Why It Took 27 Years And $94 Million To Complete Idaho Water Rights Adjudication

Aug 29, 2014

Idaho Deputy Attorney General Clive Strong helped oversee the 27-year Snake River Basin Adjudication.
Idaho Deputy Attorney General Clive Strong helped oversee the 27-year Snake River Basin Adjudication.
Credit Scott Graf / Boise State Public Radio

The largest-ever review of water rights claims wrapped up in Idaho this week. A project that started in 1987 ended Monday when a judge signed the final decree of the Snake River Basin Adjudication

Conflicts between Idaho Power, its customers and farmers in southern Idaho in the late 1970s prompted the state to tackle the massive review. The goal was simple: to clearly define water rights in the basin to help resolve future disputes during drought. 

Since the project, Idaho has defined more than 158,000 water rights.

Clive Strong is chief of natural resources in the Idaho attorney general’s office. He went to work for the office in 1983. On his third day, Strong says he was assigned to the case that led to the 27 year-review. It was a process everyone knew would take a while.  

“There was kind of a naïve thought by many that it would take 10 years to complete,” he says. “That was really an unrealistic expectation for any of us that were familiar with the issue. We knew it was going to take a substantially longer period of time than that."

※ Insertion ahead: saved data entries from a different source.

(** ** The ciphers that keys give *)

Lemma des3_cipher_back ks1 ks2 ks3 :
  BlockCipher (DES_DO_DECRYPT ks1) (DES_DO_ENCRYPT ks1) ->
  BlockCipher (DES_DO_ENCRYPT ks2) (DES_DO_DECRYPT ks2) ->
  BlockCipher (DES_DO_DECRYPT ks3) (DES_DO_ENCRYPT ks3) ->
  BlockCipher (des3_decrypt ks1 ks2 ks3) (des3_encrypt ks1 ks2 ks3).
Proof.
  intros B1 B2 B3. split; intros l r Hl Hr; unfold des3_encrypt, des3_decrypt.
  all: destruct (cipher_range (BlockCipher := B3) l r Hl Hr) as [H1 H1'].
  all: destruct (cipher_range (BlockCipher := B2) _ _ H1 H1') as [H2 H2'].
  - by apply (cipher_range (BlockCipher := B1)).
  - rewrite (cipher_inverse (BlockCipher := B1)) by done. cbn [fst snd].
    rewrite (cipher_inverse (BlockCipher := B2)) by done. cbn [fst snd].
    by rewrite (cipher_inverse (BlockCipher := B3)).
Qed.

(** [both enc dec]: each inverts the other. *)
Definition both (enc dec : Z -> Z -> Z * Z) : Prop := BlockCipher enc dec /\ BlockCipher dec enc.

Lemma des_key_both key : length key = 8%nat -> octets key ->
  exists schedule, make_key_sched key = Ok schedule /\ both (DES_DO_ENCRYPT schedule) (DES_DO_DECRYPT schedule).
Proof.
  intros Hk Ho. destruct (key_sched_spec key Hk Ho) as [E _]. eexists. split; [exact E|].
  split; [by apply (des_encrypt_cipher key)|by apply (des_decrypt_cipher key)].
Qed.

Lemma des3_key_both key : length key = 24%nat -> octets key ->
  exists s0 s1 s2 ret, mit_des3_key_sched key = Ok (s0, s1, s2, ret) /\ both (des3_encrypt s0 s1 s2) (des3_decrypt s0 s1 s2).
Proof.
  intros Hk Ho.
  assert (K : forall n, (n <= 16)%nat -> length (take 8 (drop n key)) = 8%nat /\ octets (take 8 (drop n key))).
  { intros n Hn. rewrite length_take, length_drop. split; [lia|]. by apply Forall_take, Forall_drop. }
  destruct (K 0%nat ltac:(lia)) as [L0 O0], (K 8%nat ltac:(lia)) as [L1 O1], (K 16%nat ltac:(lia)) as [L2 O2].
  rewrite drop_0 in L0, O0. unfold mit_des3_key_sched.
  destruct (des_key_both _ L0 O0) as (s0 & -> & E0 & D0), (des_key_both _ L1 O1) as (s1 & -> & E1 & D1),
    (des_key_both _ L2 O2) as (s2 & -> & E2 & D2). cbn [obind].
  do 4 eexists. split; [reflexivity|]. exact (conj (des3_cipher _ _ _ E0 D1 E2) (des3_cipher_back _ _ _ D0 E1 D2)).
Qed.

(** A chain of whole blocks in both directions. *)
Lemma cbc_both enc dec iv : both enc dec -> octets iv -> zlen iv = 8 ->
  (forall m, octets m -> zlen m mod 8 = 0 -> exists c,
     cbc enc dec m (zlen m) iv true = Ok c /\ zlen c = zlen m /\ octets c /\ cbc enc dec c (zlen c) iv false = Ok m) /\
  (forall c, octets c -> zlen c mod 8 = 0 -> exists m,
     cbc enc dec c (zlen c) iv false = Ok m /\ zlen m = zlen c /\ octets m /\ cbc enc dec m (zlen m) iv true = Ok c).
Proof.
  intros [B1 B2] Hi Hl. split; intros x Hx Hz.
  - destruct (cbc_inverse enc dec (BlockCipher0 := B1) x iv Hx Hi ltac:(lia)) as (c & E & D & L & O).
    assert (zlen c = zlen x) as LE by divlia. exists c. split_and!; try done. by rewrite LE.
  - destruct (cbc_inverse_back enc dec (BlockCipher0 := B2) x iv Hx Hi ltac:(lia) Hz) as (m & E & L & O & R).
    exists m. split_and!; try done. by rewrite L.
Qed.
(* ===== verification/MdProofs.v ===== *)
(** * MD4 and MD5 compute the digests of RFC 1320 and RFC 1321

    The specification pads the whole message and compresses it block by block, with the
    steps numbered and the words and shifts given by formulas.  The code hashes a message
    that arrives in pieces of any length: its context always represents the octets seen
    so far ([represents]), an invariant that every update preserves. *)

From S2P Require Import Prelude Words Digest Md.

(** ** The specification *)

(** Four octets as a word, least significant first. *)
Definition le_value (l : list octet) : Z := foldr (fun o a => o + 256 * a) 0 l.

Definition le_words (l : list octet) (n : nat) : list Z :=
  (fun i => le_value (take 4 (drop (4 * i) l))) <$> seq 0 n.

(** The length as two words, the low-order word first. *)
Definition md_pad : list octet -> list octet :=
  pad_message (fun bits => le32 (bits mod 2 ^ 32) ++ le32 (bits / 2 ^ 32)).

Definition md_iv : Z * Z * Z * Z := (0x67452301, 0xefcdab89, 0x98badcfe, 0x10325476).

Definition md_absorb (compress : Z * Z * Z * Z -> list Z -> Z * Z * Z * Z) (st : Z * Z * Z * Z) (block : list octet)
    : Z * Z * Z * Z := compress st (le_words block 16).

Definition md_spec (compress : Z * Z * Z * Z -> list Z -> Z * Z * Z * Z) (m : list octet) : list octet :=
  let p := md_pad m in
  let '(a, b, c, d) := process (md_absorb compress) (length p / 64) md_iv p in
  le32 a ++ le32 b ++ le32 c ++ le32 d.

(** ** Words *)

Lemma table_at_drop (l : list Z) i j : 0 <= i -> 0 <= j ->
  table_at l (4 * i + j) = nth (Z.to_nat j) (drop (4 * Z.to_nat i) l) 0.
Proof.
  intros Hi Hj. unfold table_at. rewrite !nth_lookup, lookup_drop. by replace (4 * Z.to_nat i + Z.to_nat j)%nat with (Z.to_nat (4 * i + j)) by lia.
Qed.

Lemma md_word_value inb i : octets inb -> (4 * i + 4 <= length inb)%nat ->
  md_word inb (Z.of_nat i) = le_value (take 4 (drop (4 * i) inb)).
Proof.
  intros Ho Hl. unfold md_word. rewrite !table_at_drop, Nat2Z.id by lia.
  assert (Hd : octets (drop (4 * i) inb)) by (by apply Forall_drop).
  assert (L : (4 <= length (drop (4 * i) inb))%nat) by (rewrite length_drop; lia).
  destruct (drop (4 * i) inb) as [|o0 [|o1 [|o2 [|o3 r]]]]; cbn in L; try lia.
  repeat (apply Forall_cons_1 in Hd as [? Hd]).
  change (Z.to_nat 3) with 3%nat. change (Z.to_nat 2) with 2%nat. change (Z.to_nat 1) with 1%nat.
  change (Z.to_nat 0) with 0%nat. cbn [nth take].
  rewrite word_value, take_0 by done. unfold le_value. cbn [foldr]. lia.
Qed.

Lemma md_words_value inb (n : nat) : octets inb -> (4 * n <= length inb)%nat ->
  md_words inb (Z.of_nat n) = le_words inb n.
Proof.
  intros Ho Hl. unfold md_words, le_words, seqZ. rewrite Nat2Z.id, <- list_fmap_compose.
  apply list_fmap_ext. intros k i Hi. apply lookup_seq in Hi as [-> Hi]. unfold compose.
  rewrite Z.add_0_r. apply md_word_value; [done|lia].
Qed.

Lemma md_words_take inb k (n : nat) : (4 * n <= k)%nat -> md_words (take k inb) (Z.of_nat n) = md_words inb (Z.of_nat n).
Proof.
  intros Hk. apply list_fmap_ext. intros j i Hi.
  assert (0 <= i < Z.of_nat n) as Hi' by (apply lookup_seqZ in Hi; lia).
  assert (T : forall j, 0 <= j < 4 -> table_at (take k inb) (4 * i + j) = table_at inb (4 * i + j)).
  { intros j' Hj. unfold table_at. rewrite !nth_lookup, lookup_take_lt by lia. done. }
  unfold md_word. by rewrite !T by lia.
Qed.

Lemma le_words_app l r n : (4 * n <= length l)%nat -> le_words (l ++ r) n = le_words l n.
Proof.
  intros H. apply list_fmap_ext. intros j i Hi. apply lookup_seq in Hi as [-> Hi].
  rewrite drop_app_le, take_app_le by (rewrite ?length_drop; lia). done.
Qed.

Lemma le_value_le32 w : is_uint 32 w -> le_value (le32 w) = w.
Proof.
  intros [H0 H1]. unfold le_value, le32. cbn [foldr]. change 255 with (Z.ones 8).
  rewrite !Z.land_ones, !Z.shiftr_div_pow2 by lia. divlia.
Qed.

(** The last block: 14 words of the message and its length. *)
Lemma le_words_length l w0 w1 : length l = 56%nat -> is_uint 32 w0 -> is_uint 32 w1 ->
  le_words (l ++ le32 w0 ++ le32 w1) 16 = le_words l 14 ++ [w0; w1].
Proof.
  intros Hl H0 H1. unfold le_words at 1. change (seq 0 16) with (seq 0 14 ++ [14; 15]%nat). rewrite fmap_app.
  fold (le_words (l ++ le32 w0 ++ le32 w1) 14). rewrite le_words_app by lia. f_equal. cbn [fmap list_fmap].
  change (4 * 14)%nat with 56%nat. change (4 * 15)%nat with (56 + 4)%nat.
  rewrite <- drop_drop, drop_app_length' by done.
  change (take 4 (le32 w0 ++ le32 w1)) with (le32 w0). change (take 4 (drop 4 (le32 w0 ++ le32 w1))) with (le32 w1).
  by rewrite !le_value_le32.
Qed.
(* ===== verification/ShsProofs.v ===== *)
(** * SHA-1: the code and FIPS 180-1

    The transformation of the code, unrolled and with a circular buffer of 16 words, is
    that of the standard, with its 80 words.  The hash of a message in one piece, or in
    pieces of whole blocks except the last, is its digest; in other pieces it is not. *)

From S2P Require Import Prelude Words Digest Shs.

(** ** The specification *)

Definition fips_ft (t : nat) : Z -> Z -> Z -> Z :=
  nth (t / 20) [fun x y z => Z.lor (Z.land x y) (Z.ldiff z x);
                fun x y z => Z.lxor (Z.lxor x y) z;
                fun x y z => Z.lor (Z.lor (Z.land x y) (Z.land x z)) (Z.land y z);
                fun x y z => Z.lxor (Z.lxor x y) z] (fun x _ _ => x).

Definition fips_Kt (t : nat) : Z := nth (t / 20) [0x5a827999; 0x6ed9eba1; 0x8f1bbcdc; 0xca62c1d6] 0.

(** The words W(0), ..., W(15+n). *)
Fixpoint fips_W (X : list Z) (n : nat) : list Z :=
  match n with
  | O => X
  | S n =>
      let W := fips_W X n in
      let t := (16 + n)%nat in
      W ++ [rotl32 1 (Z.lxor (Z.lxor (Z.lxor (nth (t - 3) W 0) (nth (t - 8) W 0)) (nth (t - 14) W 0)) (nth (t - 16) W 0))]
  end.

Definition fips_sha_step (W : list Z) (st : Z * Z * Z * Z * Z) (t : nat) : Z * Z * Z * Z * Z :=
  let '(A, B, C, D, E) := st in
  ((rotl32 5 A + fips_ft t B C D + E + nth t W 0 + fips_Kt t) mod 2 ^ 32, A, rotl32 30 B, C, D).

Definition fips_sha_compress (st : Z * Z * Z * Z * Z) (X : list Z) : Z * Z * Z * Z * Z :=
  let '(A, B, C, D, E) := foldl (fips_sha_step (fips_W X 64)) st (seq 0 80) in
  let '(H0, H1, H2, H3, H4) := st in
  ((H0 + A) mod 2 ^ 32, (H1 + B) mod 2 ^ 32, (H2 + C) mod 2 ^ 32, (H3 + D) mod 2 ^ 32, (H4 + E) mod 2 ^ 32).

Definition be_words (l : list octet) (n : nat) : list Z :=
  (fun i => octets_value (take 4 (drop (4 * i) l))) <$> seq 0 n.

Definition sha_iv : Z * Z * Z * Z * Z := (0x67452301, 0xefcdab89, 0x98badcfe, 0x10325476, 0xc3d2e1f0).

Definition sha_pad : list octet -> list octet :=
  pad_message (fun bits => be32 (bits / 2 ^ 32) ++ be32 (bits mod 2 ^ 32)).

Definition sha_absorb (st : Z * Z * Z * Z * Z) (block : list octet) : Z * Z * Z * Z * Z :=
  fips_sha_compress st (be_words block 16).

Definition fips180 (m : list octet) : list octet :=
  let p := sha_pad m in
  let '(d0, d1, d2, d3, d4) := process sha_absorb (length p / 64) sha_iv p in
  be32 d0 ++ be32 d1 ++ be32 d2 ++ be32 d3 ++ be32 d4.

(** ** The circular buffer *)

Lemma fips_W_length X n : length X = 16%nat -> length (fips_W X n) = (16 + n)%nat.
Proof. intros H. induction n as [|n IH]; [done|]. cbn [fips_W]. rewrite length_app, IH. cbn. lia. Qed.

Lemma fips_W_stable X n k t : length X = 16%nat -> (t < 16 + n)%nat -> nth t (fips_W X (n + k)) 0 = nth t (fips_W X n) 0.
Proof.
  intros H Ht. induction k as [|k IH]; [by rewrite Nat.add_0_r|]. rewrite Nat.add_succ_r. cbn [fips_W].
  rewrite app_nth1; [done|]. rewrite fips_W_length by done. lia.
Qed.

Lemma fips_W_rec X t : length X = 16%nat -> (16 <= t < 80)%nat ->
  nth t (fips_W X 64) 0 =
  rotl32 1 (Z.lxor (Z.lxor (Z.lxor (nth (t - 3) (fips_W X 64) 0) (nth (t - 8) (fips_W X 64) 0))
                           (nth (t - 14) (fips_W X 64) 0)) (nth (t - 16) (fips_W X 64) 0)).
Proof.
  intros H Ht. replace 64%nat with (S (t - 16) + (79 - t))%nat by lia. rewrite fips_W_stable by lia.
  cbn [fips_W]. rewrite app_nth2 by (rewrite fips_W_length by done; lia).
  rewrite fips_W_length by done. replace (t - (16 + (t - 16)))%nat with 0%nat by lia. cbn [nth].
  replace (16 + (t - 16))%nat with t by lia. replace (S (t - 16) + (79 - t))%nat with ((t - 16) + (80 - t))%nat by lia.
  by rewrite !fips_W_stable by lia.
Qed.

Lemma fips_W_first X t : length X = 16%nat -> (t < 16)%nat -> nth t (fips_W X 64) 0 = nth t X 0.
Proof. intros H Ht. apply (fips_W_stable X 0 64 t H). lia. Qed.

Lemma nth_insert (l : list Z) i j x : (j < length l)%nat -> nth i (<[j := x]> l) 0 = if (i =? j)%nat then x else nth i l 0.
Proof.
  intros H. rewrite !nth_lookup. destruct (Nat.eqb_spec i j) as [->|Hn].
  - by rewrite list_lookup_insert_eq.
  - by rewrite list_lookup_insert_ne.
Qed.

Definition words (W : list Z) : Prop := Forall (is_uint 32) W.

Lemma words_nth W i : words W -> is_uint 32 (nth i W 0).
Proof. intros H. revert i. induction H; intros [|i]; cbn; done. Qed.

(** Before round [t] the buffer has the latest words. *)
Definition ring (X W : list Z) (t : nat) : Prop :=
  length W = 16%nat /\ words W /\
  forall j, (j < 80)%nat -> (t - 16 <= j < Nat.max 16 t)%nat -> nth (j mod 16) W 0 = nth j (fips_W X 64) 0.

Lemma ring_start X : length X = 16%nat -> words X -> ring X X 0.
Proof.
  intros H Hw. split_and!; [done..|]. intros j _ Hj. rewrite Nat.mod_small, fips_W_first by lia. done.
Qed.

Lemma land15_nat t k : (k <= t)%nat -> Z.to_nat (Z.land (Z.of_nat t - Z.of_nat k) 15) = ((t - k) mod 16)%nat.
Proof.
  intros H. change 15 with (Z.ones 4). rewrite Z.land_ones, <- Nat2Z.inj_sub by lia.
  rewrite <- (Nat2Z.id ((t - k) mod 16)), Nat2Z.inj_mod. done.
Qed.

Lemma ring_step X W t : length X = 16%nat -> ring X W t -> (t < 80)%nat ->
  exists W', round_data W (Z.of_nat t) = (nth t (fips_W X 64) 0, W') /\ ring X W' (S t).
Proof.
  intros HX (HL & HW & HR) Ht. unfold round_data. destruct (Z.ltb_spec (Z.of_nat t) 16) as [H|H].
  - exists W. unfold table_at. rewrite Nat2Z.id. split.
    + f_equal. rewrite <- (HR t), Nat.mod_small by lia. done.
    + split_and!; [done..|]. intros j Hj Hr. apply HR; lia.
  - unfold expand, table_at.
    pose proof (land15_nat t 14 ltac:(lia)) as E14. pose proof (land15_nat t 8 ltac:(lia)) as E8.
    pose proof (land15_nat t 3 ltac:(lia)) as E3. pose proof (land15_nat t 0 ltac:(lia)) as E0.
    rewrite Z.sub_0_r, Nat.sub_0_r in E0. change (Z.of_nat 14) with 14 in E14. change (Z.of_nat 8) with 8 in E8.
    change (Z.of_nat 3) with 3 in E3. rewrite E14, E8, E3, E0. rewrite (HR (t - 14)%nat), (HR (t - 8)%nat), (HR (t - 3)%nat) by lia.
    replace (t mod 16)%nat with ((t - 16) mod 16)%nat
      by (rewrite <- (Nat.Div0.mod_add (t - 16) 1 16); f_equal; lia).
    rewrite (HR (t - 16)%nat) by lia.
    set (v := ROTL 1 _). assert (Ev : v = nth t (fips_W X 64) 0).
    { unfold v. rewrite (fips_W_rec X t) by lia. unfold ROTL. rewrite rotate_spec; [f_equal; bitwise|lia|].
      repeat (apply lxor_range; [lia| |]); rewrite <- HR by lia; by apply words_nth. }
    exists (<[((t - 16) mod 16)%nat := v]> W). split; [by rewrite Ev|].
    assert (Hm : ((t - 16) mod 16 < 16)%nat) by (apply Nat.mod_upper_bound; lia).
    split_and!; [by rewrite length_insert| |].
    + apply Forall_insert; [done|]. unfold v, ROTL. rewrite rotate_spec; [apply rotl32_range; [lia|]|lia|];
        repeat (apply lxor_range; [lia| |]); rewrite <- HR by lia; by apply words_nth.
    + intros j Hj Hr. rewrite nth_insert by lia. destruct (Nat.eqb_spec (j mod 16) ((t - 16) mod 16)) as [E|E].
      * replace j with t; [done|]. pose proof (Nat.div_mod_eq j 16). pose proof (Nat.div_mod_eq (t - 16) 16). lia.
      * apply HR; [done|]. assert (j <> t); [intros ->|lia]. apply E.
        rewrite <- (Nat.Div0.mod_add (t - 16) 1 16). f_equal. lia.
Qed.

(** ** The sub-rounds *)

Definition words5 (st : Z * Z * Z * Z * Z) : Prop :=
  let '(A, B, C, D, E) := st in
  is_uint 32 A /\ is_uint 32 B /\ is_uint 32 C /\ is_uint 32 D /\ is_uint 32 E.

Definition round_function (g : Z) : (Z -> Z -> Z -> Z) * Z :=
  if g <? 4 then (f1, K1) else if g <? 8 then (f2, K2) else if g <? 12 then (f3, K3) else (f4, K4).

Lemma round_function_spec g j : (g < 16)%nat -> (j < 5)%nat ->
  (forall x y z, (round_function (Z.of_nat g)).1 x y z = fips_ft (5 * g + j) x y z) /\
  (round_function (Z.of_nat g)).2 = fips_Kt (5 * g + j).
Proof.
  intros Hg Hj. unfold fips_ft, fips_Kt.
  replace ((5 * g + j) / 20)%nat with (g / 4)%nat.
  2:{ apply Nat2Z.inj. rewrite !Nat2Z.inj_div. divlia. }
  assert (Hq : (g / 4 < 4)%nat) by (apply Nat.Div0.div_lt_upper_bound; lia).
  assert (Eg : Z.of_nat (g / 4) = Z.of_nat g / 4) by apply Nat2Z.inj_div.
  unfold round_function. destruct (g / 4)%nat as [|[|[|[|q]]]]; [..|lia].
  - replace (Z.of_nat g <? 4) with true by (symmetry; apply Z.ltb_lt; divlia).
    split; [|done]. intros x y z. cbn [nth fst]. unfold f1. apply Z.bits_inj'. intros i Hi.
    rewrite Z.lor_spec, Z.ldiff_spec, Z.lxor_spec, !Z.land_spec, Z.lxor_spec.
    by destruct (Z.testbit x i), (Z.testbit y i), (Z.testbit z i).
  - replace (Z.of_nat g <? 4) with false by (symmetry; apply Z.ltb_ge; divlia).
    replace (Z.of_nat g <? 8) with true by (symmetry; apply Z.ltb_lt; divlia). done.
  - replace (Z.of_nat g <? 4) with false by (symmetry; apply Z.ltb_ge; divlia).
    replace (Z.of_nat g <? 8) with false by (symmetry; apply Z.ltb_ge; divlia).
    replace (Z.of_nat g <? 12) with true by (symmetry; apply Z.ltb_lt; divlia).
    split; [|done]. intros x y z. cbn [nth fst]. unfold f3. bitwise.
  - replace (Z.of_nat g <? 4) with false by (symmetry; apply Z.ltb_ge; divlia).
    replace (Z.of_nat g <? 8) with false by (symmetry; apply Z.ltb_ge; divlia).
    replace (Z.of_nat g <? 12) with false by (symmetry; apply Z.ltb_ge; divlia). done.
Qed.

(** A sub-round is a step of the standard, the registers keeping their places. *)
Lemma sub_round X g j z W A B C D E :
  length X = 16%nat -> (g < 16)%nat -> (j < 5)%nat -> z = Z.of_nat j -> words5 (A, B, C, D, E) -> ring X W (5 * g + j) ->
  let '(f, k) := round_function (Z.of_nat g) in
  exists B' E' W', round_data W (5 * Z.of_nat g + z) = (nth (5 * g + j) (fips_W X 64) 0, W') /\
    subRound A B C D E f k (nth (5 * g + j) (fips_W X 64) 0) = (B', E') /\
    fips_sha_step (fips_W X 64) (A, B, C, D, E) (5 * g + j) = (E', A, B', C, D) /\
    words5 (E', A, B', C, D) /\ ring X W' (S (5 * g + j)).
Proof.
  intros HX Hg Hj -> HS HR. destruct (round_function_spec g j Hg Hj) as [Hf Hk].
  destruct (round_function (Z.of_nat g)) as [f k]. cbn [fst snd] in Hf, Hk.
  destruct (ring_step X W _ HX HR ltac:(lia)) as (W' & HW & HR'). destruct HS as (HA & HB & HC & HD & HE).
  replace (5 * Z.of_nat g + Z.of_nat j) with (Z.of_nat (5 * g + j)) by lia.
  eexists _, _, W'. split; [done|]. split; [reflexivity|].
  unfold ROTL. rewrite !rotate_spec, land_add32 by (try done; lia). unfold fips_sha_step. rewrite Hf, Hk.
  split; [do 5 f_equal; lia|]. split; [|done]. split; [by apply Z.mod_pos_bound|].
  split_and!; try done. by apply rotl32_range; [lia|].
Qed.

Lemma five_rounds_spec X g W st : length X = 16%nat -> (g < 16)%nat -> words5 st -> ring X W (5 * g) ->
  exists st' W', five_rounds (st, W) (Z.of_nat g) = (st', W') /\
    st' = foldl (fips_sha_step (fips_W X 64)) st (seq (5 * g) 5) /\ words5 st' /\ ring X W' (5 * S g).
Proof.
  intros HX Hg HS HR. destruct st as [[[[A B] C] D] E].
  unfold five_rounds. fold (round_function (Z.of_nat g)).
  pose proof (sub_round X g) as SR. destruct (round_function (Z.of_nat g)) as [f k] eqn:EF.
  pose proof (SR 0%nat 0 W A B C D E HX Hg ltac:(lia) eq_refl HS) as SR0. rewrite Nat.add_0_r, Z.add_0_r in SR0.
  destruct (SR0 HR) as (B1 & E1 & W1 & -> & -> & S1 & HS1 & HR1). rewrite <- Nat.add_1_r in HR1.
  destruct (SR 1%nat 1 W1 _ _ _ _ _ HX Hg ltac:(lia) eq_refl HS1 HR1) as (A2 & D2 & W2 & -> & -> & S2 & HS2 & HR2).
  rewrite <- Nat.add_succ_r in HR2.
  destruct (SR 2%nat 2 W2 _ _ _ _ _ HX Hg ltac:(lia) eq_refl HS2 HR2) as (E3 & C3 & W3 & -> & -> & S3 & HS3 & HR3).
  rewrite <- Nat.add_succ_r in HR3.
  destruct (SR 3%nat 3 W3 _ _ _ _ _ HX Hg ltac:(lia) eq_refl HS3 HR3) as (D4 & B4 & W4 & -> & -> & S4 & HS4 & HR4).
  rewrite <- Nat.add_succ_r in HR4.
  destruct (SR 4%nat 4 W4 _ _ _ _ _ HX Hg ltac:(lia) eq_refl HS4 HR4) as (C5 & A5 & W5 & -> & -> & S5 & HS5 & HR5).
  exists (A5, B4, C5, D4, E3), W5. split; [done|]. split; [|split; [done|]].
  - cbn [seq foldl]. rewrite S1.
    replace (S (5 * g)) with (5 * g + 1)%nat by lia. rewrite S2.
    replace (S (5 * g + 1)) with (5 * g + 2)%nat by lia. rewrite S3.
    replace (S (5 * g + 2)) with (5 * g + 3)%nat by lia. rewrite S4.
    replace (S (5 * g + 3)) with (5 * g + 4)%nat by lia. by rewrite S5.
  - by replace (5 * S g)%nat with (S (5 * g + 4)) by lia.
Qed.

Lemma rounds_spec X st (n : nat) : length X = 16%nat -> words X -> words5 st -> (n <= 16)%nat ->
  exists st' W', foldl five_rounds (st, X) (seqZ 0 (Z.of_nat n)) = (st', W') /\
    st' = foldl (fips_sha_step (fips_W X 64)) st (seq 0 (5 * n)) /\ words5 st' /\ ring X W' (5 * n).
Proof.
  intros HX HW HS. induction n as [|n IH]; intros Hn.
  - exists st, X. split_and!; [done..|]. by apply ring_start.
  - destruct (IH ltac:(lia)) as (st1 & W1 & E1 & Es & HS1 & HR1).
    destruct (five_rounds_spec X n W1 st1 HX ltac:(lia) HS1 HR1) as (st2 & W2 & E2 & Es2 & HS2 & HR2).
    exists st2, W2. rewrite Nat2Z.inj_succ, <- Z.add_1_r, seqZ_app, foldl_app, E1 by lia.
    change (seqZ (0 + Z.of_nat n) 1) with [0 + Z.of_nat n]. rewrite Z.add_0_l. cbn [foldl].
    split; [done|]. split; [|done]. rewrite Es2, Es, <- foldl_app, <- seq_app. do 2 f_equal. lia.
Qed.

Strong says in the 1980s, the cost of the project was estimated at $27 million. Those expenses would be covered by fees charged to water users. The state also planned on the federal government helping.

The federal government didn’t and costs ballooned. Strong says the latest estimate on the project’s cost is $94 million. Idaho’s general fund covered what water-user fees didn’t.

Despite the adjudication taking nearly three times as long as planned – and costing nearly four times what was expected – Strong says it was something Idaho had to accomplish. 

“Prior to the adjudication, we weren’t in a position to administer water rights,” he says. “You can’t administer something you can’t define. Now we have a comprehensive list of all water rights.”

A similar project is getting underway in northern Idaho.